At its core, this X-factor – of how to be a better ensemble player – is not such a huge mystery. I would categorize it into two, very general areas:
- knowing yourself, and
- attenuating yourself.
1.) Know yourself
Music-making that transcends the notes on the page can be like a meeting of the minds. To prepare for this, it is a good idea to be armed with intimate knowledge of your own strengths and weaknesses.
A few basic tips to think about:
- Know your part.
- Know the unique quirks of your instrument.
- Know the intonation tendencies of the harmonic series, especially in relation to fingerings and keys.
- Know your own limitations, biases and prejudices in relation to the instrument and the music on the stand.
On the general topic of weaknesses, be prepared to discuss them openly in a chamber environment (i.e. “Can we play a little louder here? I cannot play softer than a clarinet“).
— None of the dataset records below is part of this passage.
(* ===== verification/InFlight.v ===== *)
(** * The in-flight tracker

    [scheduler/src/impls/prio_graph_scheduler/in_flight_tracker.rs]: per worker
    thread, how many transactions and compute units have been handed out and not
    come back.  [usize] and [u64] counters panic on overflow. *)
From S2P Require Import Prelude Messages ThreadSets.

Module InFlightTracker.

Record BatchEntry := mkEntry { thread_id : ThreadId; num_transactions : Z; total_cus : Z }.

Record t := mk {
  num_in_flight_per_thread : list Z;
  cus_in_flight_per_thread : list Z;
  batches : gmap TransactionBatchId BatchEntry;
  batch_id_generator : IdGenerator.t
}.

Definition new (num_threads : nat) : t :=
  mk (replicate num_threads 0%Z) (replicate num_threads 0%Z) ∅ IdGenerator.default.

(** [v[i] += x] and [v[i] -= x] *)
Definition vec_add (v : list Z) (i : nat) (x : Z) : res (list Z) :=
  y ← vec_get v i; z ← checked_add u64_max y x; vec_set v i z.
Definition vec_sub (v : list Z) (i : nat) (x : Z) : res (list Z) :=
  y ← vec_get v i; z ← checked_sub y x; vec_set v i z.

Definition track_batch (tr : t) (num_transactions total_cus : Z) (thread_id : ThreadId) :
    res (t * TransactionBatchId) :=
  let '(id, gen) := IdGenerator.gen (batch_id_generator tr) in
  let batch_id := mkBatchId id in
  num ← vec_add (num_in_flight_per_thread tr) thread_id num_transactions;
  cus ← vec_add (cus_in_flight_per_thread tr) thread_id total_cus;
  Ok (mk num cus
        (<[batch_id := mkEntry thread_id num_transactions total_cus]> (batches tr)) gen,
      batch_id).

Definition complete_batch (tr : t) (batch_id : TransactionBatchId) : res (t * ThreadId) :=
  match batches tr !! batch_id with
  | None => Panic "batch id is not being tracked"
  | Some e =>
      num ← vec_sub (num_in_flight_per_thread tr) (thread_id e) (num_transactions e);
      cus ← vec_sub (cus_in_flight_per_thread tr) (thread_id e) (total_cus e);
      Ok (mk num cus (delete batch_id (batches tr)) (batch_id_generator tr), thread_id e)
  end.

(** The entries of one thread, measured by [f]. *)
Definition on_thread (i : ThreadId) (f : BatchEntry → Z) (e : BatchEntry) : Z :=
  if decide (thread_id e = i) then f e else 0%Z.

(** The counters are the sums over the tracked batches, and the ids handed out
    are still above the generator. *)
Record ok (n : nat) (tr : t) : Prop := {
  ok_num_len : length (num_in_flight_per_thread tr) = n;
  ok_cus_len : length (cus_in_flight_per_thread tr) = n;
  ok_num i x : num_in_flight_per_thread tr !! i = Some x →
    x = msum (on_thread i num_transactions) (batches tr);
  ok_cus i x : cus_in_flight_per_thread tr !! i = Some x →
    x = msum (on_thread i total_cus) (batches tr);
  ok_entry b e : batches tr !! b = Some e →
    thread_id e < n ∧ (0 ≤ num_transactions e)%Z ∧ (0 ≤ total_cus e)%Z;
  ok_next : u64 (IdGenerator.next_id (batch_id_generator tr));
  ok_ids b e : batches tr !! b = Some e →
    (IdGenerator.next_id (batch_id_generator tr) < batch_value b ≤ u64_max)%Z
}.
End InFlightTracker.
Import InFlightTracker.

(** ** Lemmas *)

Lemma wp_vec_add v i x y (Φ : list Z → Prop) :
  v !! i = Some y → (y + x ≤ u64_max)%Z → Φ (<[i := (y + x)%Z]> v) → wp (vec_add v i x) Φ.
Proof.
  intros Hi Hle HΦ. unfold vec_add. wp_step. eapply wp_vec_get; [done|].
  wp_step. apply wp_checked_add; [done|]. apply wp_vec_set; [|done].
  by eapply lookup_lt_Some.
Qed.

Lemma wp_vec_sub v i x y (Φ : list Z → Prop) :
  v !! i = Some y → (x ≤ y)%Z → Φ (<[i := (y - x)%Z]> v) → wp (vec_sub v i x) Φ.
Proof.
  intros Hi Hle HΦ. unfold vec_sub. wp_step. eapply wp_vec_get; [done|].
  wp_step. apply wp_checked_sub; [done|]. apply wp_vec_set; [|done].
  by eapply lookup_lt_Some.
Qed.

Definition counts (f : BatchEntry → Z) (v : list Z) (m : gmap TransactionBatchId BatchEntry) :=
  ∀ i x, v !! i = Some x → x = msum (on_thread i f) m.

Lemma counts_insert f v m b e y :
  counts f v m → m !! b = None → v !! thread_id e = Some y →
  counts f (<[thread_id e := (y + f e)%Z]> v) (<[b := e]> m).
Proof.
  intros Hc Hb Hy i x Hx. rewrite msum_insert by done. unfold on_thread at 1.
  apply list_lookup_insert_Some in Hx as [(<- & <- & _)|[Hne Hx]].
  - rewrite decide_True by done. rewrite (Hc _ _ Hy). lia.
  - rewrite decide_False by done. rewrite (Hc _ _ Hx). lia.
Qed.

Lemma counts_delete f v m b e y :
  counts f v m → m !! b = Some e → v !! thread_id e = Some y →
  counts f (<[thread_id e := (y - f e)%Z]> v) (delete b m).
Proof.
  intros Hc Hb Hy i x Hx. rewrite (msum_delete _ _ _ e) by done. unfold on_thread at 2.
  apply list_lookup_insert_Some in Hx as [(<- & <- & _)|[Hne Hx]].
  - rewrite decide_True by done. rewrite (Hc _ _ Hy). lia.
  - rewrite decide_False by done. rewrite (Hc _ _ Hx). lia.
Qed.

Lemma new_ok n : InFlightTracker.ok n (new n).
Proof.
  split; simpl; try done; try (by rewrite length_replicate); intros;
    try (apply lookup_replicate in H as [-> _]; by rewrite msum_empty).
Qed.

Lemma fresh_batch_id n tr :
  InFlightTracker.ok n tr →
  batches tr !! mkBatchId (IdGenerator.next_id (batch_id_generator tr)) = None.
Proof.
  intros Hok. destruct (batches tr !! _) as [e|] eqn:E; [|done].
  apply (ok_ids _ _ Hok) in E. simpl in E. lia.
Qed.

(** Tracking adds the batch under a fresh id and its size to its thread. *)
Lemma track_batch_ok n tr k cus i :
  InFlightTracker.ok n tr → i < n → (0 ≤ k)%Z → (0 ≤ cus)%Z →
  (0 < IdGenerator.next_id (batch_id_generator tr))%Z →
  (msum (on_thread i num_transactions) (batches tr) + k ≤ u64_max)%Z →
  (msum (on_thread i total_cus) (batches tr) + cus ≤ u64_max)%Z →
  wp (track_batch tr k cus i) (λ '(tr', b),
    InFlightTracker.ok n tr' ∧ batches tr !! b = None ∧
    batches tr' = <[b := mkEntry i k cus]> (batches tr) ∧
    b = mkBatchId (IdGenerator.next_id (batch_id_generator tr)) ∧
    (IdGenerator.next_id (batch_id_generator tr') =
     IdGenerator.next_id (batch_id_generator tr) - 1)%Z).
Proof.
  intros Hok Hi Hk Hcus Hid Hn Hc. pose proof (fresh_batch_id _ _ Hok) as Hfresh.
  destruct Hok as [Hnl Hcl Hnum Hcu He Hu Hids]. unfold track_batch. simpl.
  destruct (lookup_lt_is_Some_2 (num_in_flight_per_thread tr) i) as [x Hx]; [lia|].
  destruct (lookup_lt_is_Some_2 (cus_in_flight_per_thread tr) i) as [y Hy]; [lia|].
  wp_step. eapply wp_vec_add; [done|by rewrite (Hnum _ _ Hx)|].
  wp_step. eapply wp_vec_add; [done|by rewrite (Hcu _ _ Hy)|]. wp_step.
  assert (wrapping_sub64 (IdGenerator.next_id (batch_id_generator tr)) 1 =
          IdGenerator.next_id (batch_id_generator tr) - 1)%Z as Hw.
  { unfold wrapping_sub64. apply Z.mod_small. unfold u64, u64_max in Hu. lia. }
  split_and!; try done. split; simpl.
  - by rewrite length_insert.
  - by rewrite length_insert.
  - by apply (counts_insert num_transactions _ _ _ (mkEntry i k cus)).
  - by apply (counts_insert total_cus _ _ _ (mkEntry i k cus)).
  - intros b e [[<- <-]|[_ Hb]]%lookup_insert_Some; [done|by eapply He].
  - rewrite Hw. unfold u64 in *. lia.
  - rewrite Hw. unfold u64 in Hu.
    intros b e [[<- <-]|[_ Hb%Hids]]%lookup_insert_Some; simpl; lia.
Qed.

(** Completing removes the batch and gives back its thread. *)
Lemma complete_batch_ok n tr b e :
  InFlightTracker.ok n tr → batches tr !! b = Some e →
  wp (complete_batch tr b) (λ '(tr', i),
    InFlightTracker.ok n tr' ∧ i = thread_id e ∧
    batches tr' = delete b (batches tr) ∧
    batch_id_generator tr' = batch_id_generator tr).
Proof.
  intros Hok Hb. pose proof (ok_entry _ _ Hok _ _ Hb) as (Hi & _).
  destruct Hok as [Hnl Hcl Hnum Hcu He Hu Hids]. unfold complete_batch. rewrite Hb.
  assert (∀ f, (∀ b e, batches tr !! b = Some e → 0 ≤ f e)%Z →
    (f e ≤ msum (on_thread (thread_id e) f) (batches tr))%Z) as Hle.
  { intros f Hf. etrans; [|eapply (msum_elem _ _ _ _ Hb)].
    - unfold on_thread. by rewrite decide_True.
    - intros b' e' Hb'. unfold on_thread. destruct (decide _); [by eapply Hf|lia]. }
  destruct (lookup_lt_is_Some_2 (num_in_flight_per_thread tr) (thread_id e)) as [x Hx]; [lia|].
  destruct (lookup_lt_is_Some_2 (cus_in_flight_per_thread tr) (thread_id e)) as [y Hy]; [lia|].
  wp_step. eapply wp_vec_sub; [done| |].
  { rewrite (Hnum _ _ Hx). apply Hle. intros b' e' Hb'. apply He in Hb'. naive_solver. }
  wp_step. eapply wp_vec_sub; [done| |].
  { rewrite (Hcu _ _ Hy). apply Hle. intros b' e' Hb'. apply He in Hb'. naive_solver. }
  wp_step. split_and!; try done. split; simpl; rewrite ?length_insert; try done.
  - by apply counts_delete.
  - by apply counts_delete.
  - intros b' e' [_ Hb']%lookup_delete_Some. by eapply He.
  - intros b' e' [_ Hb']%lookup_delete_Some. by eapply Hids.
Qed.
However in a larger group – such as a symphony orchestra – be prepared to compromise, mask or minimize them as best you can.
- Study the Hornmasters
- Understand the physics of brass instruments
- Understand the harmonic series
- Practice harmonics
- Question authority
- Be prepared and know your part
- Know your limits while planning for success
- Think logically about improvement
- Think about alternate fingerings
- Implement gadgets, if needed
- At mid-career, re-think your routine
2.) Attenuate yourself
Ideally, music-making is an unconditional act.
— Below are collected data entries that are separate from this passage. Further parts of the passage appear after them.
(* ===== verification/ScheduleSpec.v ===== *)
(** * A whole scheduling pass

    The end of [schedule] (ids pushed back into the queue) and the specification
    of the function as a whole: it does not panic, keeps the scheduler's
    invariant, and accounts for every id of the queue. *)
From S2P Require Import Prelude ThreadSets AccountLocks AccountLocksFacts LockTheorems Messages.
From S2P Require Import RwAccountSet Heap Container InFlight PrioGraph Channels Scheduler Flights.
From S2P Require Import SchedulerCore SchedulerOps SchedulePass ScheduleWindow ScheduleLoop.
Import AccountLocks RwAccountSet Container PrioGraphScheduler.
Set Default Proof Using "Type*".

Section Spec.
Context {Pubkey Tx H G S R : Type}.
Context `{Countable Pubkey} `{Transactions Pubkey Tx}.
Context `{MinMaxHeapLaws H TransactionPriorityId priority_id_le}.
Context `{PrioGraphLaws G TransactionPriorityId Pubkey}.
Context `{SenderLaws S (SchedulingBatch Tx)}.
Implicit Types (s : t Pubkey S R) (c : TransactionStateContainer Tx H) (g : G).
Implicit Types (cur : list (list (job Tx))) (sent : gmap TransactionBatchId (nat * list (job Tx))).
Abbreviation queue c := (heap_into_vec (priority_queue c)).

(** ** Back into the queue *)

Definition pushed_back (l U : list TransactionPriorityId) c c' : Prop :=
  cont_ok c' U ∧ queue c' ≡ₚ queue c ++ l ∧
  id_to_transaction_state c' = id_to_transaction_state c.

Lemma push_back_all_ok l U c :
  cont_ok c (l ++ U) →
  wp (fold_res (λ c id, '(c, _) ← push_id_into_queue c id; Ok c) c l) (pushed_back l U c).
Proof.
  revert c. induction l as [|x l IH]; intros c Hc; simpl.
  { wp_step. split_and!; [done|by rewrite app_nil_r|done]. }
  wp_step. wp_step. apply (push_back_ok _ _ _ _ Hc). intros c1 Hc1 Hq1 Hm1 _. wp_step.
  eapply wp_mono; [by apply IH|]. intros c2 (Hc2 & Hq2 & Hm2). split_and!; [done| |congruence].
  rewrite Hq2, Hq1. solve_Permutation.
Qed.

(** The graph hands back everything it still holds. *)
Lemma drain_graph_ok fuel c g U :
  cont_ok c (pg_waiting g ++ U) → pg_popped g = [] → length (pg_waiting g) < fuel →
  wp (drain_graph fuel c g) (λ '(c', _), pushed_back (pg_waiting g) U c c').
Proof.
  revert c g. induction fuel as [|fuel IH]; intros c g Hc Hp Hlt; [lia|]. simpl.
  rewrite pg_pop_and_unblock_eq. destruct (pg_pop g) as [[x|] g1] eqn:Hpop.
  - apply pg_pop_Some in Hpop as (_ & Hw & Hp1). rewrite Hp in Hp1.
    destruct (pg_unblock_ok x g1) as (g2 & -> & Hw2 & Hp2); [rewrite Hp1; left|]. simpl.
    assert (pg_popped g2 = []) as Hnil.
    { rewrite Hp1 in Hp2. symmetry in Hp2. apply Permutation_cons_inv in Hp2. by apply Permutation_nil_r. }
    rewrite <-Hw2 in Hw. rewrite Hw in Hc, Hlt. simpl in Hc, Hlt. wp_step. apply (push_back_ok _ _ _ _ Hc).
    intros c1 Hc1 Hq1 Hm1 _. eapply wp_mono; [apply IH; [done|done|lia]|].
    intros [c2 g3] (Hc2 & Hq2 & Hm2). split_and!; [done| |congruence].
    rewrite Hq2, Hq1, Hw. solve_Permutation.
  - apply pg_pop_None in Hpop as [-> Hemp]. simpl.
    destruct (pg_waiting g) as [|x l] eqn:Hw.
    + wp_step. split_and!; [done|by rewrite app_nil_r|done].
    + rewrite pg_progress in Hemp; [done|done|]. by rewrite Hw.
Qed.

(** ** The specification *)

(** Nothing is under construction between calls. *)
Definition idle s : list (list (job Tx)) := replicate (length (consume_work_senders s)) [].

(** The invariant between calls, [sent] being the batches handed out. *)
Record sched_ok s c sent : Prop := {
  so_core : core_ok s (id_to_transaction_state c) (idle s) sent;
  so_cont : cont_ok c [];
  so_delivered : delivered s sent
}.

Lemma njobs_replicate n : njobs (replicate n ([] : list (job Tx))) = 0.
Proof. unfold njobs. by induction n. Qed.

Lemma cur_flight_idle s : cur_flight (idle s) = [].
Proof. apply nil_length_inv. rewrite length_cur_flight. apply njobs_replicate. Qed.

Lemma flights_idle s sent : flights (idle s) sent = sent_flight sent.
Proof. unfold flights. by rewrite cur_flight_idle. Qed.

Lemma njobs_zero cur : njobs cur = 0 → cur = replicate (length cur) [].
Proof.
  unfold njobs. induction cur as [|js cur IH]; simpl; [done|]. rewrite length_app.
  destruct js; simpl; [|done]. intros Hz. f_equal. auto.
Qed.

Lemma batches_new_ok n : batches_ok (Batches_new (Tx:=Tx) n) (replicate n []).
Proof. unfold batches_ok, Batches_new. simpl. by rewrite !fmap_replicate. Qed.

(** What a pass reports and does: [newF] are the transactions it sent, with
    their threads, [dropped] those its filters rejected. *)
Definition scheduled (accept : Prop) s c sent s' c' (sm : SchedulingSummary) : Prop :=
  ∃ sent' newF dropped,
    sched_ok s' c' sent' ∧ sent_flight sent' ≡ₚ newF ++ sent_flight sent ∧
    queue c ≡ₚ queue c' ++ (j_pid <$> newF.*2) ++ dropped ∧
    Z.of_nat (length newF) = num_scheduled sm ∧ (accept → dropped = []).

(** A worker was gone: nothing conflicting was handed out, but [out] ids are
    left in the map without being queued. *)
Definition send_failed c s' c' (e : SchedulerError) : Prop :=
  e = DisconnectedSendChannel "consume work sender" ∧
  evolves (id_to_transaction_state c) (id_to_transaction_state c') ∧
  (∃ cur sent', core_ok s' (id_to_transaction_state c') cur sent') ∧ ∃ out, cont_ok c' out.

Section Schedule.
Context (MAX_BLOCK_UNITS : Z).
Context (pre_graph_filter : list Tx → list bool → list bool) (pre_lock_filter : Tx → bool).
Context (elapsed_us : list Tx → Z) (accept : Prop).
Context (filter_length : ∀ txs l, length (pre_graph_filter txs l) = length l).
Context (filter_accept : accept → ∀ txs l, Forall (λ b, b = true) (pre_graph_filter txs l)).
Context (lock_accept : accept → ∀ tx, pre_lock_filter tx = true).

Lemma unsaturated_threads_ok s m cur sent max_cu :
  core_ok s m cur sent →
  wp (unsaturated_threads s (length (consume_work_senders s)) max_cu) ThreadSet.wf.
Proof.
  intros Hc. pose proof (core_pos _ _ _ _ Hc) as Hn. unfold unsaturated_threads. wp_step.
  apply ThreadSetFacts.wp_any; [lia|]. intros all Hall _.
  apply (wp_fold_res _ (λ _, ThreadSet.wf)); [done|].
  intros pre t post ts Hl Hts.
  assert (t < length (consume_work_senders s)) as Ht.
  { assert (t ∈ seq 0 (length (consume_work_senders s))) as Hin%elem_of_seq; [|lia].
    rewrite Hl. apply elem_of_app. right. left. }
  destruct (lookup_lt_is_Some_2
    (InFlightTracker.cus_in_flight_per_thread (in_flight_tracker s)) t) as [x Hx].
  { by rewrite (InFlightTracker.ok_cus_len _ _ (core_tracker _ _ _ _ Hc)). }
  wp_step. eapply wp_vec_get; [exact Hx|]. case_decide; [|by wp_step].
  apply ThreadSetFacts.wp_remove; [done|lia|]. done.
Qed.

(** The state in which the loops start. *)
Definition pass_start s w ts : pass Pubkey Tx H G S R :=
  mkPass s (Batches_new (length (consume_work_senders s))) w ts []
    rw_default [] 0 0 0.

Lemma pass_start_ok s c sent w ts :
  sched_ok s c sent → (Z.of_nat (length (queue c)) ≤ next_batch_id s)%Z → ThreadSet.wf ts →
  refilled accept [] (mkWindow c (pg_new : G) (look_ahead_window_size s) 0 0) w →
  pass_ok s (queue c) (sent_flight sent) (id_to_transaction_state c) accept []
    (pass_start s w ts) (idle s) sent ∧
  remaining (pass_start s w ts) ≤ length (queue c).
Proof.
  intros [Hc Hcont Hd] Hid Hts (dropped & Hcw & Hnd & Hp & Hq & Hdr & Ha). simpl in *.
  rewrite pg_new_popped in Hp. rewrite pg_new_waiting, app_nil_r in Hq.
  assert (remaining (pass_start s w ts) ≤ length (queue c)) as Hr.
  { apply Permutation_length in Hq. rewrite !length_app in Hq. unfold remaining. simpl. lia. }
  split; [|done]. split; simpl; try done.
  - by eapply core_ok_dropping.
  - apply batches_new_ok.
  - by rewrite Hp.
  - unfold idle. rewrite njobs_replicate. done.
  - unfold idle. rewrite njobs_replicate. simpl. lia.
  - exists [], dropped. rewrite flights_idle. done.
  - eapply evolves_dropping; [apply evolves_refl|done].
Qed.

(** The last part of [schedule], once the loops are done and everything is sent. *)
Lemma finish_ok s c sent p cur fuel sent1 :
  pass_ok s (queue c) (sent_flight sent) (id_to_transaction_state c) accept [] p cur sent1 →
  njobs cur = 0 → pg_popped (w_prio_graph (p_window p)) = [] →
  length (pg_waiting (w_prio_graph (p_window p))) < fuel →
  wp (c ← fold_res (λ c id, '(c, _) ← push_id_into_queue c id; Ok c)
            (w_container (p_window p)) (p_unschedulable_ids p);
      '(c, _) ← drain_graph fuel c (w_prio_graph (p_window p));
      _ ← assert_res (bool_decide (p_num_scheduled p = p_num_sent p))
            "number of scheduled and sent transactions must match";
      Ok (p_self p, c,
          inl (mkSummary (p_num_scheduled p) (p_num_unschedulable p)
                 (w_num_filtered_out (p_window p)) (w_total_filter_time_us (p_window p)))))
     (λ '(s', c', r), match r with
        | inl sm => scheduled accept s c sent s' c' sm ∧ pass_frame s s' ∧
                    evolves (id_to_transaction_state c) (id_to_transaction_state c')
        | inr e => send_failed c s' c' e
        end).
Proof.
  intros [] Hz Hpop Hlt. simpl in *.
  wp_step. eapply wp_mono; [apply (push_back_all_ok _ (pg_waiting (w_prio_graph (p_window p))))|].
  { by rewrite Permutation_app_comm. }
  intros c1 (Hc1 & Hq1 & Hm1). wp_step.
  eapply wp_mono; [apply (drain_graph_ok _ _ _ []); [by rewrite app_nil_r|done|done]|].
  intros [c2 g2] (Hc2 & Hq2 & Hm2). wp_step. wp_step; [apply bool_decide_eq_true; lia|]. wp_step.
  rewrite Hm1 in Hm2. rewrite Hm2.
  assert (cur = idle (p_self p)) as ->.
  { rewrite (njobs_zero _ Hz). unfold idle. by rewrite (core_cur _ _ _ _ po_core). }
  destruct po_history as (newF & dropped & HF & Hq & Hn & Ha). rewrite flights_idle in HF.
  split_and!; [|done|done]. exists sent1, newF, dropped. split_and!; try done.
  - split; [by rewrite Hm2|done|done].
  - rewrite Hq, Hq2, Hq1. simpl. solve_Permutation.
Qed.

(** [schedule] never panics: its loops end within the fuel the queue length
    gives, its assertion holds, and the state it leaves satisfies the invariant
    again. *)
Lemma schedule_ok s c sent :
  sched_ok s c sent → (Z.of_nat (length (queue c)) ≤ next_batch_id s)%Z →
  wp (schedule (G:=G) MAX_BLOCK_UNITS pre_graph_filter pre_lock_filter elapsed_us s c)
     (λ '(s', c', r), match r with
        | inl sm => scheduled accept s c sent s' c' sm ∧ pass_frame s s' ∧
                    evolves (id_to_transaction_state c) (id_to_transaction_state c')
        | inr e => send_failed c s' c' e
        end).
Proof.
  intros Hs Hid. pose proof Hs as [Hc Hcont Hd]. pose proof (core_pos _ _ _ _ Hc) as Hn.
  unfold schedule. wp_step. wp_step; [apply bool_decide_eq_true; lia|]. wp_step.
  set (max_cu := (_ `div` _)%Z).
  eapply wp_mono; [by eapply unsaturated_threads_ok|]. intros ts Hts.
  destruct (ThreadSet.is_empty ts).
  { wp_step. split_and!; [|done|apply evolves_refl]. exists sent, [], [].
    split_and!; try done. simpl. by rewrite app_nil_r. }
  unfold len. rewrite heap_len_elems. set (fuel := Datatypes.S _). wp_step.
  eapply wp_mono; [apply (chunked_pops_ok _ _ filter_length accept filter_accept _ []); simpl|].
  - by rewrite pg_new_waiting.
  - rewrite pg_new_waiting, pg_new_popped, app_nil_r. destruct Hcont as [[Hnd _] _].
    rewrite app_nil_r in Hnd. by eapply NoDup_fmap_1.
  - unfold fuel. lia.
  - intros w [Hw _]. pose proof Hw as (_ & _ & _ & Hp & _). simpl in Hp.
    destruct (pass_start_ok s c sent w ts Hs Hid Hts Hw) as [Hok Hr].
    wp_step. eapply wp_mono; [eapply outer_loop_ok; try done|].
    + rewrite <-(pg_new_popped (G:=G) (Pubkey:=Pubkey)). exact Hp.
    + by apply Nat.lt_succ_r.
    + by apply Nat.lt_succ_r.
    + intros [p1 [e|]].
      { intros (-> & _ & Hev & Hcf & Hex). wp_step. split_and!; [done|done|done|eauto]. }
      intros ((cur1 & sent1 & Hok1) & Hpop1 & Hr1). wp_step.
      eapply wp_mono; [by eapply flush_ok|]. intros [p2 [e|]].
      { intros (-> & _ & Hev & Hcf & Hex). wp_step. split_and!; [done|done|done|eauto]. }
      intros (cur2 & sent2 & Hok2 & Hz & Hw2 & _). eapply finish_ok; [done|done|by rewrite Hw2|].
      rewrite Hw2. fold (pass_start s w ts) in Hr1. unfold remaining in Hr1 at 1. unfold fuel. lia.
Qed.
End Schedule.
End Spec.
It is very similar to being a member of a team-based sport. It involves a certain amount of flexibility and the ability to surrender to what is going on and adapt to it.
That being said it can sometimes be easier said than done. When a sports team is having a meltdown it might be attributed one thing or another – a bad game plan, someone is hogging the ball, an important player is out-of-sync, or that the entire team is in a funk.
For musicians, personal emotions and drama can be one of the biggest stumbling blocks. We can be a temperamental lot to deal with at times and occasionally, our peccadilloes can get the best of us.
Being able to separate our personal biases from the task at hand then, is tantamount towards staying attuned and being synchronized to the ensemble at-large. There can be a real joy to experience in being able to do this, especially when the group is made up of people that you enjoy playing with.
That being said, here are a few more tips to ponder:
- Know the general tendencies of the instruments and players you are working with.
- Accept and cooperate with the tendencies of the players you are working with.
- Know and accept the tendencies of the group leader – both strengths and weaknesses.
- Know and accept your own limitations, biases and prejudices – especially in relation to your own personal attitude and current state of mind.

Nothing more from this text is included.